▶ TASK BRIEF: The answer should consist of every line of the material, repeated verbatim.

▶ RECORD EXTRACTS:
···

(** X5.  For a project whose coverage table has the columns [date] and
    [coverage] and no rows, the Analyzer does not raise: [avg_coverage] is
    NaN and [coverage_trend] is empty. *)
Theorem analyze_empty_table (pd : dict ProjectTables) (s : State)
    (p : string) (t : ProjectTables) (df : DataFrame) :
  NoDup (keys pd) ->
  refs_valid pd (heap s) ->
  dict_get pd p = Some t ->
  heap s !! coverage_df t = Some df ->
  "date" ∈ columns df ->
  "coverage" ∈ columns df ->
  samples df = [] ->
  exists an s' a,
    analyze_project_data pd s = (Ok an, s')
    /\ dict_get an p = Some a
    /\ avg_coverage a = NaN
    /\ coverage_trend a = [].
Proof.
  intros Hnd Hv Hget Hdf _ _ Hempty.
  destruct (analyze_project_data_spec pd s Hnd Hv)
    as (an & s' & Hrun & _ & _ & _ & Hin).
  destruct (Hin p t Hget) as (df0 & Hdf0 & Ha).
  assert (df0 = df) as -> by congruence.
  exists an, s', (analysis_of df t). split_and!; [done | done | |].
  - simpl. by rewrite Hempty.
  - simpl. apply (fmap_nil_inv rec_coverage). by rewrite trend_coverage, Hempty.
Qed.

Lemma analyze_empty_table_witness :
  exists an s' a,
    analyze_project_data [("empty", mkTables [] 0)] (mkState [mkFrame [] None] [])
    = (Ok an, s')
    /\ dict_get an "empty" = Some a
    /\ avg_coverage a = NaN
    /\ coverage_trend a = [].
Proof.
  apply (analyze_empty_table [("empty", mkTables [] 0)]
           (mkState [mkFrame [] None] [])
           "empty" (mkTables [] 0) (mkFrame [] None)).
  - apply NoDup_singleton.
  - repeat constructor. simpl. eauto.
  - reflexivity.
  - reflexivity.
  - apply elem_of_cons; by left.
  - apply elem_of_cons; right; apply elem_of_cons; by left.
  - reflexivity.
Defined.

···

▶ ANSWER FOR THE TASK:
(** X5.  For a project whose coverage table has the columns [date] and
    [coverage] and no rows, the Analyzer does not raise: [avg_coverage] is
    NaN and [coverage_trend] is empty. *)
Theorem analyze_empty_table (pd : dict ProjectTables) (s : State)
    (p : string) (t : ProjectTables) (df : DataFrame) :
  NoDup (keys pd) ->
  refs_valid pd (heap s) ->
  dict_get pd p = Some t ->
  heap s !! coverage_df t = Some df ->
  "date" ∈ columns df ->
  "coverage" ∈ columns df ->
  samples df = [] ->
  exists an s' a,
    analyze_project_data pd s = (Ok an, s')
    /\ dict_get an p = Some a
    /\ avg_coverage a = NaN
    /\ coverage_trend a = [].
Proof.
  intros Hnd Hv Hget Hdf _ _ Hempty.
  destruct (analyze_project_data_spec pd s Hnd Hv)
    as (an & s' & Hrun & _ & _ & _ & Hin).
  destruct (Hin p t Hget) as (df0 & Hdf0 & Ha).
  assert (df0 = df) as -> by congruence.
  exists an, s', (analysis_of df t). split_and!; [done | done | |].
  - simpl. by rewrite Hempty.
  - simpl. apply (fmap_nil_inv rec_coverage). by rewrite trend_coverage, Hempty.
Qed.

Lemma analyze_empty_table_witness :
  exists an s' a,
    analyze_project_data [("empty", mkTables [] 0)] (mkState [mkFrame [] None] [])
    = (Ok an, s')
    /\ dict_get an "empty" = Some a
    /\ avg_coverage a = NaN
    /\ coverage_trend a = [].
Proof.
  apply (analyze_empty_table [("empty", mkTables [] 0)]
           (mkState [mkFrame [] None] [])
           "empty" (mkTables [] 0) (mkFrame [] None)).
  - apply NoDup_singleton.
  - repeat constructor. simpl. eauto.
  - reflexivity.
  - reflexivity.
  - apply elem_of_cons; by left.
  - apply elem_of_cons; right; apply elem_of_cons; by left.
  - reflexivity.
Defined.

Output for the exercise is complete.